_Task brief_. Below is a listing; restate from it, character for character, the lines beginning at the line holding "Record Buffer := mkBuffer" and ending at the line holding "Record Socket := mkSocket", both included.

_Material supplied_.

=== Begin Enclosure ===

(** * MemoryLeakGateway: a shallow embedding of [src/memory-leak.gateway.ts]

    The gateway is a NestJS/socket.io class whose handlers mutate three
    collections ([userSessions], [globalEventHandlers], [messageHistory]),
    create and clear interval timers, and emit events on client sockets.
    Handlers are embedded as computations in a small state-and-exception
    monad over a [World]; the world also carries the runtime's table of
    active intervals, the listeners registered on sockets, and a
    chronological trace of the observable effects (emits, [clearInterval]
    calls, log lines).

    Conventions of the embedding:
    - session objects live in a store ([heap]) and are named by their
      location, so that the JS [Map], the timer closures and the update
      payloads can share one object by reference;
    - the JS [Map] is an association list in insertion order ([set] on a
      present key keeps its position), since [generateFakeUpdates] searches
      [values()] in that order;
    - closures are data: a timer task or a listener records what it
      captured;
    - [Date.now()] and [new Date()] read the next value of a clock oracle
      [clock : nat -> Z]; the world counts the reads;
    - JS numbers are restricted to integers ([Z]); a message body whose
      [iterations] field is missing is [None]; [toString] of a number is its
      decimal ([pretty]), which is what JS prints for the integers a
      [number] holds exactly (magnitude below 2^53);
    - a [Buffer] is represented by its length and fill byte, not by its
      bytes. *)

From Stdlib Require Import ZArith Lia Ascii Sorted.
From stdpp Require Import gmap strings list fin_maps pretty.

Local Open Scope string_scope.
Local Open Scope list_scope.
Local Open Scope stdpp_scope.
Local Open Scope nat_scope.

(** ** Data model *)

(** Reference to a [UserSession] object. *)
Definition loc := nat.

(** A [NodeJS.Timeout] handle returned by [setInterval]. *)
Definition TimerId := nat.

Record Buffer := mkBuffer {
  buf_length : N;
  buf_fill : ascii
}.

Definition Buffer_alloc (size : N) : Buffer :=
  {| buf_length := size; buf_fill := "000"%char |}.

Definition Buffer_fill (c : ascii) (b : Buffer) : Buffer :=
  {| buf_length := buf_length b; buf_fill := c |}.

(** [heartbeatCallback]: the closure captures the client socket. *)
Inductive Callback :=
| heartbeatCallback (socket : string).

Record Listener := mkListener {
  event : string;
  callback : Callback
}.

(** [globalHandler]: the closure captures the client socket. *)
Inductive GlobalHandler :=
| globalHandler (socket : string).

Record UserSession := mkUserSession {
  userId : string;
  socketId : string;
  data : Buffer;
  timers : list TimerId;
  intervals : list TimerId;
  listeners : list Listener
}.

Record HistoryEntry := mkHistoryEntry {
  hist_timestamp : Z;
  hist_message : string;
  hist_userId : string
}.

(** What the callback of an interval does when it fires. *)
Inductive TimerTask :=
| globalTimer
| connectionTimer (socket : string) (session : loc)
| updateInterval (socket : string) (uid : string).

Record Interval := mkInterval {
  task : TimerTask;
  period : Z
}.

(** The client socket as far as the gateway reads it: [client.id] and
    [client.handshake.auth?.userId]. *)
Record Socket := mkSocket {
  client_id : string;
  auth_userId : option string
}.

(** One element of the [updates] array built by [generateFakeUpdates];
    [sessionData] is the reference found in [userSessions], or [None] for
    [undefined]. *)
Record Update := mkUpdate {
  upd_id : nat;
  upd_message : string;
  sessionData : option loc;
  upd_timestamp : Z
}.

Record MemoryUsage := mkMemoryUsage {
  rss : Z;
  heapUsed : Z;
  heapTotal : Z;
  external : Z
}.

Record Stats := mkStats {
  memoryUsage : MemoryUsage;
  activeSessions : nat;
  messageHistoryLength : nat;
  globalHandlers : nat
}.

Inductive Payload :=
| heartbeat (timestamp : Z)
| computation_result (iteration : Z) (size : N) (timestamp : Z)
| user_updates (uid : string) (updates : list Update)
| memory_stats (stats : Stats)
| gc_result (before after freed : Z)
| gc_error (error : string).

Inductive Effect :=
| Emit (socket : string) (p : Payload)
| ClearInterval (t : TimerId)
| LoggerLog (msg : string)
| LoggerDebug (msg : string)
| LogMemoryUsage (context : string) (sessions history : nat).

Inductive Exn :=
| TypeError (msg : string).

Inductive Outcome (A : Type) :=
| Returned (a : A)
| Thrown (e : Exn).
Arguments Returned {A} a.
Arguments Thrown {A} e.

(** ** The JS [Map], in insertion order *)

Module JsMap.
Section Ops.
Context {V : Type}.

Fixpoint get (k : string) (m : list (string * V)) : option V :=
match m with
| [] => None
| (k', v) :: m' => if decide (k' = k) then Some v else get k m'
end.

Fixpoint set (k : string) (v : V) (m : list (string * V)) : list (string * V) :=
match m with
| [] => [(k, v)]
| (k', v') :: m' =>
    if decide (k' = k) then (k, v) :: m' else (k', v') :: set k v m'
end.

Definition size (m : list (string * V)) : nat := length m.

Definition values (m : list (string * V)) : list V := m.*2.

Definition keys (m : list (string * V)) : list string := m.*1.
End Ops.
End JsMap.

(** ** The world *)

Record World := mkWorld {
  heap : list UserSession;
  userSessions : list (string * loc);
  globalEventHandlers : list GlobalHandler;
  messageHistory : list HistoryEntry;
  activeIntervals : gmap TimerId Interval;
  nextTimer : TimerId;
  socketListeners : list (string * Listener);
  clockReads : nat;
  trace : list Effect
}.

Definition with_heap (f : list UserSession → list UserSession) (w : World) : World :=
  mkWorld (f (heap w)) (userSessions w) (globalEventHandlers w) (messageHistory w)
          (activeIntervals w) (nextTimer w) (socketListeners w) (clockReads w) (trace w).

Definition with_userSessions (f : list (string * loc) → list (string * loc)) (w : World) : World :=
  mkWorld (heap w) (f (userSessions w)) (globalEventHandlers w) (messageHistory w)
          (activeIntervals w) (nextTimer w) (socketListeners w) (clockReads w) (trace w).

Definition with_globalEventHandlers (f : list GlobalHandler → list GlobalHandler) (w : World) : World :=
  mkWorld (heap w) (userSessions w) (f (globalEventHandlers w)) (messageHistory w)
          (activeIntervals w) (nextTimer w) (socketListeners w) (clockReads w) (trace w).

Definition with_messageHistory (f : list HistoryEntry → list HistoryEntry) (w : World) : World :=
  mkWorld (heap w) (userSessions w) (globalEventHandlers w) (f (messageHistory w))
          (activeIntervals w) (nextTimer w) (socketListeners w) (clockReads w) (trace w).

Definition with_intervals (f : gmap TimerId Interval → gmap TimerId Interval)
    (next : TimerId) (w : World) : World :=
  mkWorld (heap w) (userSessions w) (globalEventHandlers w) (messageHistory w)
          (f (activeIntervals w)) next (socketListeners w) (clockReads w) (trace w).

Definition with_socketListeners (f : list (string * Listener) → list (string * Listener))
    (w : World) : World :=
  mkWorld (heap w) (userSessions w) (globalEventHandlers w) (messageHistory w)
          (activeIntervals w) (nextTimer w) (f (socketListeners w)) (clockReads w) (trace w).

Definition with_clockReads (n : nat) (w : World) : World :=
  mkWorld (heap w) (userSessions w) (globalEventHandlers w) (messageHistory w)
          (activeIntervals w) (nextTimer w) (socketListeners w) n (trace w).

Definition with_effect (e : Effect) (w : World) : World :=
  mkWorld (heap w) (userSessions w) (globalEventHandlers w) (messageHistory w)
          (activeIntervals w) (nextTimer w) (socketListeners w) (clockReads w) (trace w ++ [e]).

(** ** The monad of handlers: state, with exceptions that keep the state *)

Definition M (A : Type) : Type := World → Outcome A * World.

#[global] Instance M_ret : MRet M := λ A a w, (Returned a, w).

#[global] Instance M_bind : MBind M := λ A B f m w,
  match m w with
  | (Returned a, w') => f a w'
  | (Thrown e, w') => (Thrown e, w')
  end.

Definition throw {A} (e : Exn) : M A := λ w, (Thrown e, w).
Definition gets {A} (f : World → A) : M A := λ w, (Returned (f w), w).
Definition modify (f : World → World) : M unit := λ w, (Returned (), f w).

Fixpoint mapM {A B} (f : A → M B) (l : list A) : M (list B) :=
  match l with
  | [] => mret []
  | a :: l' => b ← f a; bs ← mapM f l'; mret (b :: bs)
  end.

Fixpoint forEach {A} (f : A → M unit) (l : list A) : M unit :=
  match l with
  | [] => mret ()
  | a :: l' => f a;; forEach f l'
  end.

=== End Enclosure ===

_Problem solution_.
Record Buffer := mkBuffer {
  buf_length : N;
  buf_fill : ascii
}.

Definition Buffer_alloc (size : N) : Buffer :=
  {| buf_length := size; buf_fill := "000"%char |}.

Definition Buffer_fill (c : ascii) (b : Buffer) : Buffer :=
  {| buf_length := buf_length b; buf_fill := c |}.

(** [heartbeatCallback]: the closure captures the client socket. *)
Inductive Callback :=
| heartbeatCallback (socket : string).

Record Listener := mkListener {
  event : string;
  callback : Callback
}.

(** [globalHandler]: the closure captures the client socket. *)
Inductive GlobalHandler :=
| globalHandler (socket : string).

Record UserSession := mkUserSession {
  userId : string;
  socketId : string;
  data : Buffer;
  timers : list TimerId;
  intervals : list TimerId;
  listeners : list Listener
}.

Record HistoryEntry := mkHistoryEntry {
  hist_timestamp : Z;
  hist_message : string;
  hist_userId : string
}.

(** What the callback of an interval does when it fires. *)
Inductive TimerTask :=
| globalTimer
| connectionTimer (socket : string) (session : loc)
| updateInterval (socket : string) (uid : string).

Record Interval := mkInterval {
  task : TimerTask;
  period : Z
}.

(** The client socket as far as the gateway reads it: [client.id] and
    [client.handshake.auth?.userId]. *)
Record Socket := mkSocket {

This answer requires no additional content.